Shy Glizzy singles chronology
| "Passion" (2016) | "Crew" (2016) | "Benefits" (2017) |

Music video
- "Crew" on YouTube

= Crew (song) =

Single by GoldLink

"Crew" is a song by American hip hop recording artist GoldLink featuring American singer Brent Faiyaz and American rapper Shy Glizzy. It was released on December 16, 2016, through RCA Records as the lead single from his debut studio album, At What Cost (2017). Production would be handled by Teddy Walton. The song was a sleeper hit, receiving a nomination for Best Rap/Sung Performance at the 60th Annual Grammy Awards. It contains additional background vocals from Zacari.

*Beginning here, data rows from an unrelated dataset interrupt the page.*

Lemma persist_step_latest i t e w : latest (persist_step i t e w) = latest w.
Proof.
  unfold persist_step. destruct (at_stage t), e; try done; try (destruct ok); try by rewrite goto_latest.
  - destruct (open_tmp (disk w)). by rewrite goto_latest.
  - destruct (rename_tmp (disk w)); by rewrite goto_latest.
Qed.

Lemma exec_latest durable e w : supersedes (latest (exec durable w e)) (latest w).
Proof.
  assert (∀ i t, supersedes (latest (persist_step i t e w)) (latest w)) as Hp.
  { intros. rewrite persist_step_latest. apply supersedes_refl. }
  destruct e; cbn [exec event_task mbind option_bind]; try apply supersedes_refl.
  6-10: destruct (tasks w !! i) as [t|]; [|apply supersedes_refl]; destruct (at_stage t); apply Hp.
  - unfold start, pollBackground. destruct (timerId (cache w)), (isPolling (cache w)) eqn:E; cbn; rewrite ?E; apply supersedes_refl.
  - unfold stop. destruct (timerId (cache w)); apply supersedes_refl.
  - unfold pollBackground. destruct (timerId (cache w)), (isPolling (cache w)) eqn:E; cbn; rewrite ?E; apply supersedes_refl.
  - unfold give_up_poll. destruct (isPolling (cache w)); apply supersedes_refl.
  - destruct (tasks w !! i) as [t|]; [|apply supersedes_refl]. destruct (at_stage t); [|apply Hp..].
    pose proof (refresh_supersedes raw (cache w)) as Hr. destruct durable.
    + unfold disk_fetched. destruct (refresh raw (cache w)) as [c r]. by rewrite goto_latest.
    + unfold memory_fetched. by rewrite goto_latest.
Qed.

Lemma run_app durable w es1 es2 : run durable w (es1 ++ es2) = run durable (run durable w es1) es2.
Proof. apply fold_left_app. Qed.

Lemma run_ok durable es w : world_ok w → world_ok (run durable w es).
Proof. revert w. induction es as [|e es IH]; intros w Hw; [done|]. by apply IH, exec_ok. Qed.
Lemma dots_app a b : chr "." ∉ a ∨ chr "." ∉ b → includes (a ++ b) (js "..") = true →
  includes a (js "..") = true ∨ includes b (js "..") = true.
Proof.
  intros Hab (x & y & Heq)%includes_spec. change (js "..") with [chr "."; chr "."] in *.
  revert x Heq. induction a as [|c a IH]; intros x Heq; cbn [app] in Heq.
  - right. apply includes_spec. by exists x, y.
  - destruct x as [|d x]; cbn [app] in Heq.
    + injection Heq as -> Heq. destruct Hab as [Ha|Hb]; [by destruct Ha; left|].
      destruct a as [|d a]; [cbn in Heq; subst b; by destruct Hb; left|]. injection Heq as -> _.
      left. apply includes_spec. by exists [], a.
    + injection Heq as -> Heq. destruct (IH ltac:(set_solver) x Heq) as [H|H]; [left|by right].
      change (d :: a) with ([d] ++ a). by apply includes_app_r.
Qed.

Lemma trim_parts i : ∃ l r, i = l ++ trim i ++ r ∧ Forall (λ c, is_space c = true) l ∧ Forall (λ c, is_space c = true) r.
Proof.
  destruct (trim_start_suffix i) as (l & Hl & Hsl). destruct (trim_start_suffix (rev (trim_start i))) as (r & Hr & Hsr).
  exists l, (rev r). split_and!; [|done|by apply Forall_rev].
  rewrite Hl at 1. f_equal. unfold trim, trim_end. rewrite <-(rev_involutive (trim_start i)) at 1. rewrite Hr at 1.
  by rewrite rev_app_distr.
Qed.

Lemma identifier_ok i : validateIdentifier i = Ok tt → i ≠ [] ∧ chr "/" ∉ i ∧ includes i (js "..") = false.
Proof.
  unfold validateIdentifier. intros (_ & H1%throw_if_Ok & (_ & H2%throw_if_Ok & _)%bind_Ok)%bind_Ok.
  rewrite !orb_false_iff in H2. destruct H2 as (((((H2 & _) & _) & H3) & _) & _).
  assert (∀ c l, is_space c = false → Forall (λ c, is_space c = true) l → c ∉ l) as Hsp.
  { intros c l Hc Hl Hin. rewrite Forall_forall in Hl. rewrite (Hl c Hin) in Hc. done. }
  destruct (trim_parts i) as (l & r & Hi & Hl & Hr). split_and!; [by intros ->| |].
  - rewrite Hi, !not_elem_of_app. split_and!; [by apply Hsp| |by apply Hsp].
    by apply includes_singleton_false.
  - rewrite Hi. apply not_true_iff_false. intros [H|[H|H]%dots_app]%dots_app; [..|right; by apply Hsp|left; by apply Hsp].
    + apply includes_spec in H as (x & y & ->). by apply Forall_app in Hl as [_ [? _]%Forall_cons].
    + congruence.
    + apply includes_spec in H as (x & y & ->). by apply Forall_app in Hr as [_ [? _]%Forall_cons].
Qed.

Section confinement.
Context `{Hashing}.
Context {K Ob : Type} `{KvSetLaws K jsval, !KvLister K jsval, ObjectFrame Ob}.
Context (decodeBase64 : jstr → result exn (list Z)).
Variable options : ImportProjectOptions.
Implicit Types w : backup_state K Ob.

==Background and release==
In an interview with Genius, GoldLink would explain how the record came together: "It was the most natural song I ever did, because I met Brent, and I was with Brent in LA when we did it together. That was the first time I actually met Brent. We were just vibing, and it kind of worked the way it was. He freestyled his, and I freestyled mine. But I guess the only thing I had in my head, “Where I’m from.” The subject matter came from thinking about all the people that helped me get to where I was. To get to the position I was to even be able to get to LA and be in the studio at Pulse, to be with Brent."

==Critical reception==
The song received acclaim from critics. According to Ross Scarano of Billboard "there wasn't a catchier sung rap hook in 2017", also writing that "Shy Glizzy may have the show-stealing verse, but there's no denying that this raised GoldLink's clout in a major way". Calling it an "excellent rap song", Okayplayer wrote; "The hook is money, the rhymes are top notch and never fall into "mumble" status, and makes the listener feel welcomed along for the ride." Pitchfork wrote that GoldLink "manages to distill his city's amorphous hip-hop scene into a single sound", while Shy Glizzy "darts around with a shouted giddiness, stealing the show with his fist-pumping momentum" and Brent Faiyaz delivers an "elegant chorus" which "could appear on the song two more times and not be enough". Rap-Up called it "a mellow yet unforgettable smash" featuring "Shy Glizzy's awesome flow and Brent Faiyaz's moving crooning over Teddy Walton's smooth production". Jonah Mendelson from The Michigan Daily praised the artists, saying that "every member of the collaboration comes through with some of the best work of their careers", while the song "is a reminder that not every great song has to contain avant-garde experimentation or deep metaphorical meaning — there is a place for well-crafted tracks that are just an enjoyable vibe".
===Accolades===

| Publication | Accolade | Rank | Ref. |
|---|---|---|---|
| Billboard | The 10 Best Rap Songs of 2017 | 7 |  |
| Complex | The Best Songs of 2017 | 11 |  |
| HipHopDX | The Top Rap Songs of 2017 | 9 |  |
| Medium | Best Songs of 2017 by Clyde McGrady | 3 |  |
| NPR | The 100 Best Songs of 2017 | 16 |  |
| Okayplayer | The Best Songs of 2017 | 17 |  |
| Pitchfork | The 100 Best Songs of 2017 | 47 |  |
| Rap-Up | 20 Best Songs of 2017 | 17 |  |
| Spin | The 101 Best Songs of 2017 | 70 |  |
| The Michigan Daily | Top 10 Songs of 2017 | 9 |  |

==Remix==

The official remix of "Crew" features American rapper Gucci Mane and was released on June 21, 2017. A digital extended play (EP)—which included remixes by Lido, Richie Souf, Backyard Band and New Impressionz—was released on August 18, 2017.

==Music video==
The music video for the song, directed by Matthew Dillon Cohen, premiered via GoldLink's Vevo channel on March 2, 2017. Cohen filmed a prominent portion of the music video in Cheverly, Maryland, a Washington DC suburb.

==Charts==

===Weekly charts===

| Chart (2017–19) | Peak position |
|---|---|
| Canada Hot 100 (Billboard) | 97 |
| US Billboard Hot 100 | 45 |
| US Hot R&B/Hip-Hop Songs (Billboard) | 15 |
| US Rhythmic Airplay (Billboard) | 13 |
| US R&B/Hip-Hop Airplay (Billboard) | 2 |

===Year-end charts===

| Chart (2017) | Position |
|---|---|
| US Hot R&B/Hip-Hop Songs (Billboard) | 48 |

==Certifications==

| Region | Certification | Certified units/sales |
| New Zealand (RMNZ) | 4× Platinum | 120,000^{‡} |
| United Kingdom (BPI) | Gold | 400,000^{‡} |
| United States (RIAA) | 8× Platinum | 8,000,000^{‡} |
^{‡} Sales+streaming figures based on certification alone.